Le Champagne Salon 1999 est fort, vineux, percutant. Avec le camembert, il donne des impressions de noisettes. Il est fouetté par le Jort de façon très convaincante.
La Côte Rôtie La Mouline Guigal 1997 est appréciée par tous. Je la trouve un peu stricte et un peu moins fruitée que d’autres Côtes Rôties de Guigal, mais le fromage excite le vin qui prolonge l’accord d’une grande plénitude.
Pour beaucoup l’accord camembert et champagne est une première et ils sont étonnés que ça se passe aussi bien.

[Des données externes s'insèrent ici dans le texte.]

(** ** Message secrets of past epochs *)

Record EpochTree (M : Type) := mkEpochTree {
  tree_epoch : Z;
  tree_secrets : M;
  tree_leaves : list Member
}.
Arguments mkEpochTree {M}.
Arguments tree_epoch {M}.
Arguments tree_secrets {M}.
Arguments tree_leaves {M}.

Record MessageSecretsStore (M : Type) := mkMessageSecretsStore {
  max_epochs : nat;
  past_epoch_trees : list (EpochTree M);
  current_secrets : M
}.
Arguments mkMessageSecretsStore {M}.
Arguments max_epochs {M}.
Arguments past_epoch_trees {M}.
Arguments current_secrets {M}.

Section MessageSecretsStore.
Context {M : Type}.

Definition new_with_secret (max_epochs : nat) (message_secrets : M) : MessageSecretsStore M :=
  {| max_epochs := max_epochs; past_epoch_trees := []; current_secrets := message_secrets |}.

Definition set_trees (trees : list (EpochTree M)) (s : MessageSecretsStore M) : MessageSecretsStore M :=
  {| max_epochs := max_epochs s; past_epoch_trees := trees; current_secrets := current_secrets s |}.

(** [resize], used by [set_max_past_epochs]. *)
Definition resize_store (max_past_epochs : nat) (s : MessageSecretsStore M) : outcome Empty_set (MessageSecretsStore M) :=
  let old_size := max_epochs s in
  let s := {| max_epochs := max_past_epochs; past_epoch_trees := past_epoch_trees s; current_secrets := current_secrets s |} in
  if decide (max_past_epochs < old_size)%nat then
    let num_epochs_out := (old_size - max_past_epochs)%nat in
    trees ← rotate_left num_epochs_out (past_epoch_trees s);
    Ok (set_trees (truncate max_past_epochs trees) s)
  else Ok s.

(** [add]; the check of the length is a [debug_assert]. *)
Definition add_epoch (group_epoch : Z) (message_secrets : M) (leaves : list Member) (s : MessageSecretsStore M) :
    outcome Empty_set (MessageSecretsStore M) :=
  if decide (max_epochs s = 0)%nat then Ok s
  else
    trees ←
      (if decide (max_epochs s <= length (past_epoch_trees s))%nat
       then trees ← rotate_left 1 (past_epoch_trees s); Ok (truncate (max_epochs s - 1) trees)
       else Ok (past_epoch_trees s));
    Ok (set_trees (trees ++ [{| tree_epoch := group_epoch; tree_secrets := message_secrets; tree_leaves := leaves |}]) s).

Definition secrets_for_epoch (s : MessageSecretsStore M) (group_epoch : Z) : option M :=
  tree_secrets <$> List.find (fun t => tree_epoch t =? group_epoch) (past_epoch_trees s).

Definition leaves_for_epoch (s : MessageSecretsStore M) (group_epoch : Z) : list Member :=
  match List.find (fun t => tree_epoch t =? group_epoch) (past_epoch_trees s) with
  | Some t => tree_leaves t
  | None => []
  end.

Definition epoch_has_leaf (s : MessageSecretsStore M) (group_epoch : Z) (leaf_index : LeafNodeIndex) : bool :=
  existsb (fun t => (tree_epoch t =? group_epoch) &&
    existsb (fun m => member_index m =? leaf_index) (tree_leaves t)) (past_epoch_trees s).

(** [secrets_for_epoch_mut] hands out a mutable reference to the first entry found;
    the model applies what the caller writes through it. *)
Fixpoint update_first (group_epoch : Z) (f : M -> M) (trees : list (EpochTree M)) : option (list (EpochTree M)) :=
  match trees with
  | [] => None
  | t :: trees =>
    if tree_epoch t =? group_epoch
    then Some ({| tree_epoch := tree_epoch t; tree_secrets := f (tree_secrets t); tree_leaves := tree_leaves t |} :: trees)
    else cons t <$> update_first group_epoch f trees
  end.

Definition secrets_for_epoch_mut (group_epoch : Z) (f : M -> M) (s : MessageSecretsStore M) : option (MessageSecretsStore M) :=
  (fun trees => set_trees trees s) <$> update_first group_epoch f (past_epoch_trees s).

End MessageSecretsStore.

(** ** Resumption secrets *)

Record ResumptionPskStore (R : Type) := mkResumptionPskStore {
  max_number_of_secrets : nat;
  resumption_psk : list (Z * R);
  cursor : nat
}.
Arguments mkResumptionPskStore {R}.
Arguments max_number_of_secrets {R}.
Arguments resumption_psk {R}.
Arguments cursor {R}.

Section ResumptionPskStore.
Context {R : Type}.

Definition ResumptionPskStore_new (max_number_of_secrets : nat) : ResumptionPskStore R :=
  {| max_number_of_secrets := max_number_of_secrets; resumption_psk := []; cursor := 0 |}.

Definition ResumptionPskStore_add (epoch : Z) (secret : R) (s : ResumptionPskStore R) : ResumptionPskStore R :=
  if decide (max_number_of_secrets s = 0)%nat then s
  else
    let item := (epoch, secret) in
    if decide (length (resumption_psk s) < max_number_of_secrets s)%nat then
      {| max_number_of_secrets := max_number_of_secrets s; resumption_psk := resumption_psk s ++ [item];
         cursor := cursor s + 1 |}
    else
      let cursor := ((cursor s + 1) mod length (resumption_psk s))%nat in
      {| max_number_of_secrets := max_number_of_secrets s; resumption_psk := <[cursor := item]> (resumption_psk s);
         cursor := cursor |}.

Definition ResumptionPskStore_get (s : ResumptionPskStore R) (epoch : Z) : option R :=
  snd <$> List.find (fun x => x.1 =? epoch) (resumption_psk s).

End ResumptionPskStore.

(** ** Specification *)

(** The last [n] elements of a list. *)
Definition last_n {A} (n : nat) (l : list A) : list A := drop (length l - n) l.

(** The store after recording epochs in order. *)
Definition store_after {M} (n : nat) (current : M) (epochs : list (EpochTree M)) : outcome Empty_set (MessageSecretsStore M) :=
  foldl (fun s t => s ← s; add_epoch (tree_epoch t) (tree_secrets t) (tree_leaves t) s) (Ok (new_with_secret n current)) epochs.

Definition psks_after {R} (n : nat) (epochs : list (Z * R)) : ResumptionPskStore R :=
  foldl (fun s x => ResumptionPskStore_add x.1 x.2 s) (ResumptionPskStore_new n) epochs.

(** ** Lemmas *)

Lemma last_n_snoc {A} n (l : list A) x : (0 < n)%nat -> last_n n (l ++ [x]) = last_n (n - 1) l ++ [x].
Proof.
  intros Hn. unfold last_n. rewrite length_app. cbn [length].
  replace (length l + 1 - n)%nat with (length l - (n - 1))%nat by lia. rewrite drop_app_le by lia. done.
Qed.

Lemma find_elem_of {A} (key : A -> Z) (l : list A) x : NoDup (key <$> l) -> x ∈ l ->
  List.find (fun y => key y =? key x) l = Some x.
Proof.
  induction l as [|y l IH]; cbn; [by intros _ ?%not_elem_of_nil|]. intros [Hn Hd]%NoDup_cons [->|Hx]%elem_of_cons.
  - by rewrite Z.eqb_refl.
  - destruct (Z.eqb_spec (key y) (key x)) as [E|]; [|by apply IH]. exfalso. apply Hn. rewrite E. by apply list_elem_of_fmap_2.
Qed.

Au moment de voter, j’aurais tendance à mettre les deux accords ex aequo, même s’ils sont très différents, mais je choisis l’un des deux.
Le résultat est : trois votes pour l’accord avec La Mouline et deux votes pour l’accord avec le Salon. Si j’avais gardé l’ex aequo, le vote final aurait donné les deux ex aequo car mon choix a été pour La Mouline. L’accord avec le Salon, avec ces goûts de noisette, satisfait l’esprit, alors que l’accord avec La Mouline est beaucoup plus sur la jouissance. La bouche est remplie d’un vin juteux quand le Jort l’accompagne.
Voilà deux accords non conventionnels que nous avons plébiscités. Nous avons continué avec de délicieux fromages dont un original Bellota Bellota qui se présente comme une boule très dure dont on mange l’intérieur crémeux à la cuiller. C’est fort et riche en calories.
Le Salon s’est terminé sur une tarte aux mirabelles du jardin. L’un des amis avait apporté une demi-bouteille sans étiquette dont il nous explique le contenu. C’est un limoncello qui ne vient pas de Sorrente mais de Grasse, avec les cinq sortes de citrons de Grasse ou de Menton, je ne sais plus. Ce digestif est d’une traîtrise absolue, car on ne sent pas du tout l’alcool. On a un jus de citron d’une pureté exceptionnelle au point que l’on en ressent la pulpe. Et il se boit si bien que la demi-bouteille s’est asséchée en un temps record.
L’ambiance s’en est ressentie au point que sur un sujet futile, un fou-rire nous a tenus hors d’haleine pendant un bon quart d’heure. Ce fut une belle soirée d’été.